ASSIGNMENT >>
In the data below, the answer is the run of lines from the line containing "fold_left (fun acc" through the line containing "(1 <=? month d)%N && (month d <=? 12)%N &&", both included; print it exactly and nothing else.

INPUT MATERIAL >>
(** * crawl_vitalki.py: the blog crawl pipeline, embedded and verified

    The script is one coroutine, [crawl_vitalik_blog], plus the
    [__main__] guard.  It talks to four collaborators that live outside
    the repository: the process environment, the crawl4ai fetch engine
    ([AsyncWebCrawler.arun]), the wall clock and [random.random], and
    [json.loads].  They are gathered in a [World] record of oracles; the
    script itself is a program in a small state-and-exception monad over
    a file system, a set of directories and an event trace.

    Left out: the text that [json.dump] produces (a file holds the JSON
    value itself), the start and the shutdown of the browser behind
    [AsyncWebCrawler], and errors of the operating system other than a
    missing directory.  The one floating-point operation of the script,
    the sum that gives the delay, is modelled with its rounding. *)

From Stdlib Require Import String Ascii List ZArith QArith Lia Bool.
From stdpp Require Import base gmap strings list fin_maps.

Import ListNotations.
Local Open Scope string_scope.
Local Open Scope list_scope.

(** ** Python strings *)

Module PyStr.

(** [s.startswith(p)] *)
Definition startswith (p s : string) : bool := String.prefix p s.

(** [sub in s]: [sub] occurs in [s] at some offset. *)
Fixpoint contains (sub s : string) : bool :=
  String.prefix sub s ||
  match s with
  | EmptyString => false
  | String _ s' => contains sub s'
  end.

(** Truthiness of a [str]: only the empty string is falsy. *)
Definition truthy (s : string) : bool :=
  match s with EmptyString => false | _ => true end.

(** Truthiness of an [Optional[str]]: [None] and [''] are falsy. *)
Definition truthy_opt (o : option string) : bool :=
  match o with None => false | Some s => truthy s end.

End PyStr.

(** ** JSON values and Python dicts *)

(** The values [json.loads] can return and [json.dump] can write, with
    numbers kept to the integers.  A [dict] keeps insertion order, so it
    is an association list. *)
#[warnings="-register-all"] Inductive json : Type :=
| JNull
| JBool (b : bool)
| JNum (z : Z)
| JStr (s : string)
| JArr (l : list json)
| JObj (d : list (string * json)).

Abbreviation pydict := (list (string * json)).

Module Dict.

(** [d.get(k)] *)
Fixpoint get (k : string) (d : pydict) : option json :=
  match d with
  | [] => None
  | (k', v) :: d' => if String.eqb k k' then Some v else get k d'
  end.

(** [d.get(k, default)] *)
Definition get_default (k : string) (default : json) (d : pydict) : json :=
  match get k d with Some v => v | None => default end.

(** [d[k] = v]: an existing key keeps its position, a new one goes last. *)
Fixpoint set (k : string) (v : json) (d : pydict) : pydict :=
  match d with
  | [] => [(k, v)]
  | (k', v') :: d' =>
      if String.eqb k k' then (k, v) :: d' else (k', v') :: set k v d'
  end.

(** [d.update(other)]: the items of [other] are assigned in order. *)
Definition update (d other : pydict) : pydict :=
  fold_left (fun acc kv => set (fst kv) (snd kv) acc) other d.

End Dict.

(** ** Paths *)

(** A [pathlib.Path] is its list of components; [p / name] appends one. *)
Abbreviation Path := (list string).

Definition path_div (p : Path) (name : string) : Path := p ++ [name].
Infix "//" := path_div (at level 40, left associativity).

(** [p.parent] *)
Definition parent (p : Path) : Path := removelast p.

(** The directories [p.mkdir(parents=True, exist_ok=True)] leaves in place:
    [p] and every ancestor of it. *)
Fixpoint ancestors_and_self (p : Path) : list Path :=
  match p with
  | [] => []
  | c :: p' => [c] :: map (cons c) (ancestors_and_self p')
  end.

(** ** The wall clock *)

(** What [datetime.now()] returns. *)
Record datetime := {
  year : N; month : N; day : N;
  hour : N; minute : N; second : N;
  microsecond : N
}.

(** The ranges the [datetime] type enforces; the year is kept to four
    digits, where [%Y] is unambiguous. *)
Definition valid_datetime (d : datetime) : bool :=
  (1000 <=? year d)%N && (year d <=? 9999)%N &&
  (1 <=? month d)%N && (month d <=? 12)%N &&
  (1 <=? day d)%N && (day d <=? 31)%N &&
  (hour d <=? 23)%N && (minute d <=? 59)%N && (second d <=? 59)%N &&
  (microsecond d <=? 999999)%N.

Definition digit (n : N) : ascii := ascii_of_N (48 + n mod 10).

(** [n] written with exactly [w] decimal digits, zero padded, the most
    significant first: what [%m], [%d], [%H], [%M], [%S] give for a value
    below 100 and [%Y] for a year below 10000. *)
Fixpoint fixed (w : nat) (n : N) : string :=
  match w with
  | O => ""
  | S w' => String (digit (n / 10 ^ N.of_nat w')) (fixed w' n)
  end.

(** [d.strftime("%Y%m%d_%H%M%S")] *)
Definition strftime (d : datetime) : string :=
  fixed 4 (year d) ++ fixed 2 (month d) ++ fixed 2 (day d) ++ "_" ++
  fixed 2 (hour d) ++ fixed 2 (minute d) ++ fixed 2 (second d).

(** Two clock readings fall in the same second. *)
Definition same_second (a b : datetime) : Prop :=
  year a = year b /\ month a = month b /\ day a = day b /\
  hour a = hour b /\ minute a = minute b /\ second a = second b.

(** ** Exceptions *)

(** The [Exception] subclasses the script can meet.  [EngineError] stands
    for whatever [Exception] the fetch engine raises. *)
Inductive exn : Type :=
| ValueError (msg : string)
| JSONDecodeError (msg : string)
| AttributeError (msg : string)
| FileNotFoundError (p : Path)
| EngineError (msg : string).

(** [except json.JSONDecodeError] *)
Definition is_JSONDecodeError (e : exn) : bool :=
  match e with JSONDecodeError _ => true | _ => false end.

(** [except Exception] *)
Definition is_Exception (e : exn) : bool := true.

(** ** The fetch engine's interface *)

Record Link := { href : string; text : string }.

(** The fields of crawl4ai's [CrawlResult] that the script reads. *)
Record CrawlResult := {
  success : bool;
  error_message : string;
  html : string;
  markdown : string;
  metadata : option pydict;
  extracted_content : option string;
  links : list (string * list Link)
}.

(** [links.get(k, default)] *)
Fixpoint links_get (k : string) (default : list Link)
    (ls : list (string * list Link)) : list Link :=
  match ls with
  | [] => default
  | (k', v) :: ls' => if String.eqb k k' then v else links_get k default ls'
  end.

Inductive CacheMode := ENABLED | BYPASS.

(** The schema and the instruction text are passed through to the engine
    untouched and are left out. *)
Record LLMExtractionStrategy := {
  provider : string;
  api_token : string;
  chunk_token_threshold : N
}.

Record CrawlerRunConfig := {
  cache_mode : option CacheMode;
  extraction_strategy : option LLMExtractionStrategy;
  process_iframes : bool;
  wait_for_images : bool
}.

SOLUTION TO THIS EXERCISE >>
  fold_left (fun acc kv => set (fst kv) (snd kv) acc) other d.

End Dict.

(** ** Paths *)

(** A [pathlib.Path] is its list of components; [p / name] appends one. *)
Abbreviation Path := (list string).

Definition path_div (p : Path) (name : string) : Path := p ++ [name].
Infix "//" := path_div (at level 40, left associativity).

(** [p.parent] *)
Definition parent (p : Path) : Path := removelast p.

(** The directories [p.mkdir(parents=True, exist_ok=True)] leaves in place:
    [p] and every ancestor of it. *)
Fixpoint ancestors_and_self (p : Path) : list Path :=
  match p with
  | [] => []
  | c :: p' => [c] :: map (cons c) (ancestors_and_self p')
  end.

(** ** The wall clock *)

(** What [datetime.now()] returns. *)
Record datetime := {
  year : N; month : N; day : N;
  hour : N; minute : N; second : N;
  microsecond : N
}.

(** The ranges the [datetime] type enforces; the year is kept to four
    digits, where [%Y] is unambiguous. *)
Definition valid_datetime (d : datetime) : bool :=
  (1000 <=? year d)%N && (year d <=? 9999)%N &&
  (1 <=? month d)%N && (month d <=? 12)%N &&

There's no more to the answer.